Definition printBanner (w : World) (title : string) : World :=
  let maxWidth := 100 in
  let minWidth := 60 in
  let padding := 4 in
  let rawWidth := len title + padding * 2 in
  let totalWidth :=
    if (minWidth <? rawWidth) && (rawWidth <? maxWidth) then rawWidth
    else if rawWidth <=? minWidth then minWidth
    else maxWidth in
  let bannerLine := Repeat "=" (Z.to_nat totalWidth) in
  let titlePadding := Z.quot (totalWidth - len title) 2 in
  let w := print w (bannerLine ++ NL) in
  let w := print w (Repeat " " (Z.to_nat titlePadding) ++ title
                    ++ Repeat " " (Z.to_nat (totalWidth - titlePadding - len title))
                    ++ NL) in
  print w (bannerLine ++ NL).

(** The accumulator of [streamCommitMessage]: the two [strings.Builder]s,
    and the standard output next to them. *)
Record Accumulator := {
  fullMessage : string;
  currentLine : string;
  console : string
}.

(** The body of [for _, ch := range content]. *)
Definition write_rune (a : Accumulator) (ch : rune) : Accumulator :=
  let currentLine' := currentLine a ++ utf8.EncodeRune ch in   (* WriteRune *)
  if ch =? 10 then
    let line := currentLine' in
    {| fullMessage := fullMessage a ++ line;
       currentLine := "";                                       (* Reset *)
       console := console a ++ ("| " ++ strings.TrimSuffix line NL) ++ NL |}
  else
    {| fullMessage := fullMessage a;
       currentLine := currentLine';
       console := console a |}.

(** The body of [for _, choice := range chunk.Choices]. *)
Definition process_choice (a : Accumulator) (choice : StreamChoice)
    : Accumulator :=
  match Content (Delta choice) with
  | Some content => fold_left write_rune (runes content) a
  | None => a
  end.

Definition process_chunk (a : Accumulator) (chunk : StreamResponseChunk)
    : Accumulator :=
  fold_left process_choice (Choices chunk) a.

(** The body of [for scanner.Scan()], on [line := scanner.Text()]. *)
Definition process_line (a : Accumulator) (line : string) : Accumulator :=
  if strings.HasPrefix line "data:" && negb (String.eqb line "data: [DONE]")
  then
    let jsonStr := strings.TrimSpace (drop 5 line) in
    if String.eqb jsonStr "" then a                              (* continue *)
    else
      match Unmarshal_chunk jsonStr with
      | None => a                                                (* continue *)
      | Some chunk => process_chunk a chunk
      end
  else a.

(** "Print any remaining content". *)
Definition flush_remaining (a : Accumulator) : Accumulator :=
  if 0 <? len (currentLine a) then
    let line := currentLine a in
    {| fullMessage := fullMessage a ++ line;
       currentLine := currentLine a;
       console := console a ++ ("| " ++ strings.TrimSpace line ++ NL) |}
  else a.

(** [var fullMessage strings.Builder; var currentLine strings.Builder]:
    two empty builders, [out] being the standard output so far. *)
Definition new_accumulator (out : string) : Accumulator :=
  {| fullMessage := ""; currentLine := ""; console := out |}.

(** The part of [streamCommitMessage] after the status check: the scanner
    loop, the flush of the remaining content and the scanner's error. *)
Definition assemble (body : ResponseBody) (out : string)
    : (string * option error) * string :=
  let a := fold_left process_line (ScanText body) (new_accumulator out) in
  let a := flush_remaining a in
  match ScanErr body with
  | Some err => (("", Some err), console a)
  | None => ((fullMessage a, None), console a)
  end.

Definition chat_request (messages : list ChatMessage)
    (temperature : option float32) : ChatRequest :=
  {| Model := "deepseek-chat";
     Messages := messages;
     Stream := true;
     RequestTemperature := temperature |}.

(** The request that [http.NewRequest] and the two [Header.Set] build. *)
Definition new_request (apiKey : string) (jsonData : jtext) : Request :=
  {| Method := "POST";
     URL := "https://api.deepseek.com/chat/completions";
     Header := [("Content-Type", "application/json");
                ("Authorization", "Bearer " ++ apiKey)];
     RequestBody := jsonData |}.
(** A seek to 1001 ms at 44100 Hz: 44144.1 frames, truncated. *)
Lemma flush_resets_position_witness :
  output_instance sim_session
  = Some (Sim.attenuate
            (FPowf (FInt 10)
               (FDiv (FDiv (FMul (FInt 40) (FInt 0)) (FInt 100)) (FInt 20)))
            (Sim.run (Sim.resize 88200
               (Sim.create (device_format
                  {| aud_format := 3; sample_size := 16;
                     sample_type := QAudioFormat.SignedInt;
                     endian := QAudioFormat.LittleEndian |} 44100 2)))).1) /\
  int_range 1001 /\ int_range (rate sim_session) /\
  exists s',
    flush 1001 sim_session = Ret tt s' /\
    frames_written s' = 44144.
Proof.
  split; [vm_compute; reflexivity|].
  split; [by vm_compute|]. split; [by vm_compute|].
  destruct (flush_resets_position 1001 sim_session _ ltac:(vm_compute; reflexivity))
    as (s' & Hrun & Hfw & _); [by vm_compute..|].
  exists s'. split; [exact Hrun|]. rewrite Hfw. vm_compute. reflexivity.
Defined.

(** Seven bytes into a session with frames of four bytes: one frame is
    counted. *)
Lemma write_audio_advances_witness :
  write_audio (take 7 two_frames) 7 sim_session
  = Ret tt (returned (write_audio (take 7 two_frames) 7 sim_session) sim_session) /\
  frames_written (returned (write_audio (take 7 two_frames) 7 sim_session) sim_session)
  = frames_written sim_session + 7 ÷ bytes_per_frame sim_session /\
  7 ÷ bytes_per_frame sim_session = 1.
Proof.
  split; [by_running|].
  destruct (write_audio_advances (take 7 two_frames) 7 sim_session
              (returned (write_audio (take 7 two_frames) 7 sim_session) sim_session))
    as (d & io & _ & _ & _ & Hfw & _); [by_running|].
  split; [exact Hfw|]. vm_compute. reflexivity.
Defined.

Lemma frames_written_monotone_witness :
  session_open sim_session /\
  reaches sim_session sim_playing /\
  perform (op_write_audio two_frames 8) sim_playing
  = Ret tt (returned (write_audio two_frames 8 sim_playing) sim_playing) /\
  (0 <= 8 ->
   frames_written sim_playing
   <= frames_written (returned (write_audio two_frames 8 sim_playing) sim_playing)).
Proof.
  assert (Hreach : reaches sim_session sim_playing).
  { apply (reaches_step _ (op_write_audio two_frames 8) sim_seeked).
    - apply (reaches_step _ (op_flush 1000) sim_session); [apply reaches_here|].
      exact sim_seeked_flushes.
    - exact sim_playing_writes. }
  split; [exact sim_session_is_open|]. split; [exact Hreach|].
  split; [cbn [perform]; by_running|].
  apply (frames_written_monotone sim_session sim_playing
           (op_write_audio two_frames 8)
           (returned (write_audio two_frames 8 sim_playing) sim_playing)
           sim_session_is_open Hreach).
  cbn [perform]. by_running.
Defined.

****************

Work instruction:
Begin at the first line of the material and transcribe each line exactly. End with the line containing "if (minWidth <?", and give nothing else.

Output for this exercise:
Definition printBanner (w : World) (title : string) : World :=
  let maxWidth := 100 in
  let minWidth := 60 in
  let padding := 4 in
  let rawWidth := len title + padding * 2 in
  let totalWidth :=
    if (minWidth <? rawWidth) && (rawWidth <? maxWidth) then rawWidth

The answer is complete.